The government bond market is just 49% of gross domestic product, compared with 62 for Malaysia, and 59% for Thailand. When it comes to the corporate bond market, it is even worse at just 5% of GDP, compared with 43% for Malaysia and 78% for South Korea.
Part of the blame lies at RBI’s doorstep. It restricted G-sec trading after the Harshad Mehta scandal broke out in 1992. Despite public statements on deepening the bond market, not much was done on the ground.
Although both the Securities and Exchange Board of India and the RBI disliked the broking community for their role in the 1992 scandal, Sebi managed to move ahead unlike the RBI.
Can life become better with Sebi regulating the G-sec market? Doubts remain.
“Sebi has been regulating the corporate bond market for a while now,’’ says A Prasanna, economist at ICICI Securities Primary Dealership. “Bond markets internationally are institution-driven. It will remain the same here as well. To expect the debt market to become like equities is unrealistic.’’
An example of a vibrant bond market is the US. Did SEC or the Federal Reserve make it so? Or, to use the cricket analogy again, did individuals like Tendulkar make the game popular?
The answer may lie in Mike Milken, the junk bond king who shook up the existing set-up and made it possible for even lowerrated companies to raise funds from the market.

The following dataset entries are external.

Definition add_port_event (e : port_event) (s : pst) : pst :=
  PSt _ (port_status s) (port_log s ++ [e]).
Definition set_port_status (u : Z) (m : smap) (s : pst) : pst :=
  PSt _ (<[u := m]> (port_status s)) (port_log s).

(** ** LACP *)

(** The result, and what is stored through [activep]. *)
Definition enable_lacp (cfg : ovsrec_port) (active : bool) : bool * bool :=
  match pr_lacp cfg with
  | None => (false, active)
  | Some lacp =>
    if bool_decide (lacp = "off") then (false, active)
    else if bool_decide (lacp = "active") then (true, true)
    else if bool_decide (lacp = "passive") then (true, false)
    else (false, active)
  end.

(** ** Members *)

(** [strncmp(port->name, "lag", 3) == 0] *)
Definition is_lag (name : string) : bool := bool_decide (String.substring 0 3 name = "lag").

Definition bond_wanted (p : port) (lacp_enabled : bool) : bool :=
  is_lag (p_name p) || (1 <? length (p_ifaces p))%nat || lacp_enabled.

(** The members collected so far. *)
Record members := Members {
  mb_slaves : list Z;
  mb_slaves_tx_enable : list Z;
  mb_hw_bond_should_exist : bool;
}.

Definition add_member (p : port) (lacp_enabled : bool) (m : members) (i : port_iface) : members :=
  if bond_wanted p lacp_enabled then
    Members
      (mb_slaves m ++ if smap_get_bool (pi_hw_bond_config i) INTERFACE_HW_BOND_CONFIG_MAP_RX_ENABLED false
                      then [pi_ofp_port i] else [])
      (mb_slaves_tx_enable m ++
         if smap_get_bool (pi_hw_bond_config i) INTERFACE_HW_BOND_CONFIG_MAP_TX_ENABLED false
         then [pi_ofp_port i] else [])
      true
  else Members (mb_slaves m ++ [pi_ofp_port i]) (mb_slaves_tx_enable m) false.

Definition port_members (p : port) (lacp_enabled : bool) : members :=
  fold_left (add_member p lacp_enabled) (p_ifaces p) (Members [] [] false).

(** ** VLANs *)

(** "Get VLAN tag." *)
Definition port_vlan (cfg : ovsrec_port) : Z :=
  match pr_vlan_tag cfg with
  | Some vlan_tag => if (1 <=? vlan_tag) && (vlan_tag <=? 4094) then vlan_tag else -1
  | None => -1
  end.
(* ===== verification/BridgePorts.v ===== *)
(** * Ports and interfaces of a bridge: bridge.c

    The structures of the ports and interfaces of one bridge (or of the bridge
    part of a VRF) and how they follow its row: [bridge_collect_wanted_ports],
    [bridge_del_ports], [bridge_delete_or_reconfigure_ports] (and its VRF
    variant) and [bridge_add_ports], down to the creation and destruction of
    single interfaces. *)

From stdpp Require Import pretty.
From S2P Require Import Prelude OvsLib.
Local Open Scope Z_scope.

(** ** Rows *)

Record ovsrec_interface := IfaceRow {
  ir_uuid : Z;
  ir_name : string;
  ir_type : string;
  ir_hw_intf_info : smap;
  ir_split_parent : option string;
  ir_options : smap;
  ir_subintf_parent : option (Z * string);   (* first vlan and parent name *)
  ir_synthetic : bool;
}.

Record ovsrec_port := PortRow {
  pr_name : string;
  pr_interfaces : list ovsrec_interface;
}.

Record ovsrec_bridge := BridgeRow {
  brr_name : string;
  brr_datapath_type : string;
  brr_ports : list ovsrec_port;
  brr_controllers : list string;             (* their targets *)
}.

(** ** Structures *)

(** [bp_ifaces]: the members of the port's list, by name, in order. *)
Record port := Port {
  bp_name : string;
  bp_cfg : option ovsrec_port;
  bp_ifaces : list string;
}.

Record iface := Iface {
  f_name : string;
  f_port : string;
  f_ofp_port : Z;
  f_type : string;
  f_cfg : ovsrec_interface;
}.

(** Calls to the device and switch libraries, writes that clear the columns of
    an interface row, and what follows a creation: the first refresh of the
    status of the interface with the [STATS_BRIDGE_CREATE_NETDEV] callbacks.
    [DeletePortNeighbors]: a call of [vrf_delete_port_neighbors]. *)
Inductive bp_event :=
| DevOpen (name type : string)
| DevSetEtheraddr (name : string)
| DevSetInfo (name : string) (info : smap)
| DevSetConfig (name : string) (config : smap)
| OfPortAdd (name : string) (ofp_port : Z)
| OfPortDel (ofp_port : Z)
| DevClose (name : option string)
| DevRemove (name : string)
| OfPortUnregister (ofp_port : Z)
| BundleUnregister (port : string)
| ClearRecord (uuid : Z)
| IfaceRefresh (name : string)
| DeletePortNeighbors (port : string).

(** [br->ports] and [br->iface_by_name]; [br->ifaces] indexes the same
    interfaces by OpenFlow port. *)
Record bpst := BpSt {
  ports : list port;
  ifaces : list iface;
  bp_log : list bp_event;
}.

Definition set_ports (l : list port) (s : bpst) : bpst := BpSt l (ifaces s) (bp_log s).
Definition set_ifaces (l : list iface) (s : bpst) : bpst := BpSt (ports s) l (bp_log s).
Definition add_bp_event (e : bp_event) (s : bpst) : bpst := BpSt (ports s) (ifaces s) (bp_log s ++ [e]).

(** The answers of the libraries: error codes, and the OpenFlow port number
    assigned by [ofproto_port_add]. *)
Class SwitchDev := {
  OFPP_NONE : Z;
  OVSREC_INTERFACE_TYPE_VLANSUBINT : string;
  SPLIT_PARENT_KEY : string;                 (* INTERFACE_HW_INTF_INFO_SPLIT_PARENT *)
  netdev_is_reserved_name : string → bool;
  netdev_open : list bp_event → string → string → Z;
  netdev_set_etheraddr : list bp_event → string → Z;
  netdev_set_hw_intf_info : list bp_event → string → smap → Z;
  netdev_set_config : list bp_event → string → smap → Z;
  ofproto_port_add : list bp_event → string → Z → Z * Z;
  ofproto_port_open_type : string → string → string;
}.

(** A port the switch reports ([struct ofproto_port]). *)
Record ofproto_port := OfprotoPort {
  op_name : string;
  op_type : string;
  op_ofp_port : Z;
}.

Section BridgePorts.
Context `{HL : OvsLib, HD : SwitchDev}.
(** [br->ofproto] is not null, and [br->cfg] (null for a VRF). *)
Context (br_ofproto : bool) (br_cfg : option ovsrec_bridge).

(** ** Lookups and types *)

Definition port_lookup (name : string) (s : bpst) : option port :=
  hmap_first_with_hash (λ p, hash_string (bp_name p)) (hash_string name)
    (λ p, bool_decide (bp_name p = name)) (ports s).

Definition iface_lookup (name : string) (s : bpst) : option iface :=
  hmap_first_with_hash (λ f, hash_string (f_name f)) (hash_string name)
    (λ f, bool_decide (f_name f = name)) (ifaces s).

Definition iface_is_internal (row : ovsrec_interface) : bool :=
  bool_decide (ir_type row = "internal") ||
  match br_cfg with Some br => bool_decide (ir_name row = brr_name br) | None => false end.

Definition iface_get_type (row : ovsrec_interface) : string :=
  let type := if iface_is_internal row then "internal"
              else if bool_decide (ir_type row = "") then "system" else ir_type row in
  ofproto_port_open_type (match br_cfg with Some br => brr_datapath_type br | None => "vrf" end) type.

(** ** Destruction *)

(** [iface_destroy__]; the interface is unlinked from its port's list. *)
Definition iface_destroy__ (name : string) : M bpst unit :=
  f ← gets (iface_lookup name);
  match f with
  | None => die UseAfterFree
  | Some f =>
    mwhen (br_ofproto && negb (f_ofp_port f =? OFPP_NONE))
      (modify (add_bp_event (OfPortUnregister (f_ofp_port f)))) ;;
    modify (λ s, set_ports ((λ p, if bool_decide (bp_name p = f_port f)
      then Port (bp_name p) (bp_cfg p) (filter (λ n, n ≠ name) (bp_ifaces p)) else p) <$> ports s) s) ;;
    modify (λ s, set_ifaces (filter (λ x, f_name x ≠ name) (ifaces s)) s) ;;
    modify (add_bp_event (DevRemove name))
  end.

Definition port_destroy (name : string) : M bpst unit :=
  p ← gets (port_lookup name);
  match p with
  | None => die UseAfterFree
  | Some p =>
    mwhen br_ofproto (modify (add_bp_event (BundleUnregister name))) ;;
    mfor (bp_ifaces p) iface_destroy__ ;;
    modify (λ s, set_ports (filter (λ x, bp_name x ≠ name) (ports s)) s)
  end.

Definition iface_destroy (name : string) : M bpst unit :=
  f ← gets (iface_lookup name);
  match f with
  | None => die UseAfterFree
  | Some f =>
    iface_destroy__ name ;;
    p ← gets (port_lookup (f_port f));
    match p with
    | None => die UseAfterFree
    | Some p => match bp_ifaces p with [] => port_destroy (f_port f) | _ => mret tt end
    end
  end.

(** ** Creation *)

Definition get_subinterface_info (row : ovsrec_interface) : smap :=
  <["vlan" := pretty (match ir_subintf_parent row with Some (vlan, _) => to_signed 32 vlan | None => 0 end)]>
  {[ "parent_intf_name" := match ir_subintf_parent row with Some (_, parent) => parent | None => "" end ]}.

Definition iface_set_netdev_config (row : ovsrec_interface) : M bpst Z :=
  let config := if bool_decide (ir_type row = OVSREC_INTERFACE_TYPE_VLANSUBINT)
                then get_subinterface_info row else ir_options row in
  l ← gets bp_log;
  modify (add_bp_event (DevSetConfig (ir_name row) config)) ;;
  mret (netdev_set_config l (ir_name row) config).

Definition bridge_intf_info (row : ovsrec_interface) : smap :=
  match ir_split_parent row with
  | Some parent => <[SPLIT_PARENT_KEY := parent]> (ir_hw_intf_info row)
  | None => ir_hw_intf_info row
  end.

Definition iface_pick_ofport (row : ovsrec_interface) : Z := OFPP_NONE.

(** An error after closing what was opened, or the OpenFlow port. *)
Definition iface_do_create (row : ovsrec_interface) : M bpst (Z + Z) :=
  let fail netdev error := modify (add_bp_event (DevClose netdev)) ;; mret (inl error) in
  let name := ir_name row in
  if netdev_is_reserved_name name then fail None EINVAL else
  l ← gets bp_log;
  modify (add_bp_event (DevOpen name (iface_get_type row))) ;;
  let error := netdev_open l name (iface_get_type row) in
  if negb (error =? 0) then fail None error else
  l ← gets bp_log;
  modify (add_bp_event (DevSetEtheraddr name)) ;;
  let error := netdev_set_etheraddr l name in
  if negb (error =? 0) then fail (Some name) error else
  l ← gets bp_log;
  modify (add_bp_event (DevSetInfo name (bridge_intf_info row))) ;;
  let error := netdev_set_hw_intf_info l name (bridge_intf_info row) in
  if negb (error =? 0) then fail (Some name) error else
  error ← iface_set_netdev_config row;
  if negb (error =? 0) then fail (Some name) error else
  l ← gets bp_log;
  let '(error, ofp_port) := ofproto_port_add l name (iface_pick_ofport row) in
  modify (add_bp_event (OfPortAdd name ofp_port)) ;;
  if negb (error =? 0) then fail (Some name) error else
  mret (inr ofp_port).

Definition iface_clear_db_record (row : ovsrec_interface) : M bpst unit :=
  mwhen (negb (ir_synthetic row)) (modify (add_bp_event (ClearRecord (ir_uuid row)))).

Definition port_create (row : ovsrec_port) : M bpst unit :=
  modify (λ s, set_ports (hmap_insert (hash_string (pr_name row)) (Port (pr_name row) (Some row) []) (ports s)) s).

Definition iface_create (port_row : ovsrec_port) (row : ovsrec_interface) : M bpst bool :=
  known ← gets (iface_lookup (ir_name row));
  ovs_assert (match known with None => true | Some _ => false end) ;;
  r ← iface_do_create row;
  match r with
  | inl _ => iface_clear_db_record row ;; mret false
  | inr ofp_port =>
    p ← gets (port_lookup (pr_name port_row));
    mwhen (match p with None => true | Some _ => false end) (port_create port_row) ;;
    modify (λ s, set_ports ((λ p, if bool_decide (bp_name p = pr_name port_row)
      then Port (bp_name p) (bp_cfg p) (bp_ifaces p ++ [ir_name row]) else p) <$> ports s) s) ;;
    modify (λ s, set_ifaces (hmap_insert (hash_string (ir_name row))
      (Iface (ir_name row) (pr_name port_row) ofp_port (iface_get_type row) row) (ifaces s)) s) ;;
    modify (add_bp_event (IfaceRefresh (ir_name row))) ;;
    mret true
  end.

(** ** Following the row *)

Definition bridge_get_controllers (br : ovsrec_bridge) : list string :=
  if bool_decide (brr_controllers br = ["none"]) then [] else brr_controllers br.

Definition synth_local_port (br : ovsrec_bridge) : ovsrec_port :=
  PortRow (brr_name br) [IfaceRow 0 (brr_name br) "internal" ∅ None ∅ None true].

Definition bridge_collect_wanted_ports (br : ovsrec_bridge) : shash ovsrec_port :=
  let wanted := shash_collect pr_name (brr_ports br) in
  match bridge_get_controllers br, wanted !! brr_name br with
  | _ :: _, None => <[brr_name br := synth_local_port br]> wanted
  | _, _ => wanted
  end.

Definition vrf_collect_wanted_ports (rows : list ovsrec_port) : shash ovsrec_port :=
  shash_collect pr_name rows.

(** [new_ifaces] of [port_del_ifaces] *)
Definition new_ifaces (row : ovsrec_port) : list string :=
  ir_name <$> filter (λ r, ir_type r ≠ "null") (pr_interfaces row).

Definition port_del_ifaces (p : port) (row : ovsrec_port) : M bpst unit :=
  mfor (bp_ifaces p) (λ n, if bool_decide (n ∈ new_ifaces row) then mret tt else iface_destroy n).

(** One iteration of "Get rid of deleted ports", in a VRF or a bridge. *)
Definition del_or_trim_port (vrf : bool) (wanted : shash ovsrec_port) (p : port) : M bpst unit :=
  modify (λ s, set_ports ((λ x, if bool_decide (bp_name x = bp_name p)
    then Port (bp_name x) (wanted !! bp_name p) (bp_ifaces x) else x) <$> ports s) s) ;;
  match wanted !! bp_name p with
  | None =>
    mwhen vrf (modify (add_bp_event (DeletePortNeighbors (bp_name p)))) ;;
    port_destroy (bp_name p)
  | Some row => port_del_ifaces p row
  end.

(** "Update iface->cfg and iface->type in interfaces that still exist." *)
Definition update_iface (row : ovsrec_interface) : M bpst unit :=
  modify (λ s, set_ifaces ((λ f, if bool_decide (f_name f = ir_name row)
    then Iface (f_name f) (f_port f) (f_ofp_port f) (iface_get_type row) row else f) <$> ifaces s) s).

Definition del_ports (vrf : bool) (wanted : shash ovsrec_port) : M bpst unit :=
  old ← gets ports;
  mfor old (del_or_trim_port vrf wanted) ;;
  mfor (shash_nodes wanted).*2 (λ row, mfor (pr_interfaces row) update_iface).

Definition bridge_del_ports : shash ovsrec_port → M bpst unit := del_ports false.

(** [br_cfg] is [None] in a VRF. *)
Definition vrf_del_ports : shash ovsrec_port → M bpst unit := del_ports true.

(** ** Following the ports of the switch *)

(** [netdev_set_config] on the interface: its answer. *)
Definition reconfigure_netdev (f : iface) (config : smap) : M bpst Z :=
  l ← gets bp_log;
  modify (add_bp_event (DevSetConfig (f_name f) config)) ;;
  mret (netdev_set_config l (f_name f) config).

(** The interface is of the type the switch has, and takes its options. *)
Definition iface_still_good (d : ofproto_port) (f : iface) : M bpst bool :=
  if bool_decide (op_type d ≠ f_type f) then mret false
  else error ← reconfigure_netdev f (ir_options (f_cfg f)); mret (error =? 0).

Definition vrf_iface_still_good (d : ofproto_port) (f : iface) : M bpst bool :=
  if bool_decide (ir_type (f_cfg f) = OVSREC_INTERFACE_TYPE_VLANSUBINT)
  then error ← reconfigure_netdev f (get_subinterface_info (f_cfg f)); mret (error =? 0)
  else iface_still_good d f.

(** One iteration of [OFPROTO_PORT_FOR_EACH]; [del] is the list of OpenFlow
    ports to delete. *)
Definition check_ofproto_port (still_good : ofproto_port → iface → M bpst bool)
    (del : list Z) (d : ofproto_port) : M bpst (list Z) :=
  f ← gets (iface_lookup (op_name d));
  match f with
  | None => mret (del ++ [op_ofp_port d])
  | Some f =>
    good ← still_good d f;
    if good : bool then mret del
    else iface_destroy (op_name d) ;; mret (del ++ [op_ofp_port d])
  end.

(** One iteration of the loop that removes "ports that disappeared". *)
Definition drop_vanished (ofproto_ports : list string) (p : port) : M bpst unit :=
  mfor (bp_ifaces p) (λ n, if bool_decide (n ∈ ofproto_ports) then mret tt else iface_destroy__ n) ;;
  p' ← gets (port_lookup (bp_name p));
  match p' with
  | None => die UseAfterFree
  | Some p' => match bp_ifaces p' with [] => port_destroy (bp_name p) | _ => mret tt end
  end.

Definition delete_or_reconfigure_ports_with (still_good : ofproto_port → iface → M bpst bool)
    (dump : list ofproto_port) : M bpst unit :=
  del ← mfold (check_ofproto_port still_good) dump [];
  mfor del (λ o, modify (add_bp_event (OfPortDel o))) ;;
  old ← gets ports;
  mfor old (drop_vanished (op_name <$> dump)).

Definition bridge_delete_or_reconfigure_ports : list ofproto_port → M bpst unit :=
  delete_or_reconfigure_ports_with iface_still_good.

Definition vrf_delete_or_reconfigure_ports : list ofproto_port → M bpst unit :=
  delete_or_reconfigure_ports_with vrf_iface_still_good.

Definition add_iface_if_new (port_row : ovsrec_port) (row : ovsrec_interface) : M bpst unit :=
  known ← gets (iface_lookup (ir_name row));
  match known with
  | None => iface_create port_row row ;; mret tt
  | Some _ => mret tt
  end.

Definition bridge_add_ports (wanted : shash ovsrec_port) : M bpst unit :=
  mfor (shash_nodes wanted).*2 (λ port_row, mfor (pr_interfaces port_row) (add_iface_if_new port_row)).

(** The steps of [bridge_reconfigure] that change the ports of one bridge or VRF
    whose switch exists, in their order. *)
Definition reconfigure_ports (vrf : bool) (dump : list ofproto_port) (wanted : shash ovsrec_port) : M bpst unit :=
  (if vrf then vrf_del_ports wanted else bridge_del_ports wanted) ;;
  (if vrf then vrf_delete_or_reconfigure_ports dump else bridge_delete_or_reconfigure_ports dump) ;;
  bridge_add_ports wanted.
End BridgePorts.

The success might have driven Milken to criminal behaviour such as insider trading, or price manipulation just like Harshad Mehta did with Indian stocks. But it is hard to deny their role in making these markets popular.
“Milken had been dangerous, but he had also been one of the most imaginative, visionary financiers of our time,’’ writes Connie Bruck in Predators’ Ball. “He could probably have had nearly as much impact as he had had upon the corporate restructuring of this country (the merits of which will long be debated) without ever violating the law. With Milken, creation had come first and his alleged lawbreaking, later. In that lies an element of tragedy.”
For bond markets to take wing, India probably needs a law-abiding Milken or Mehta.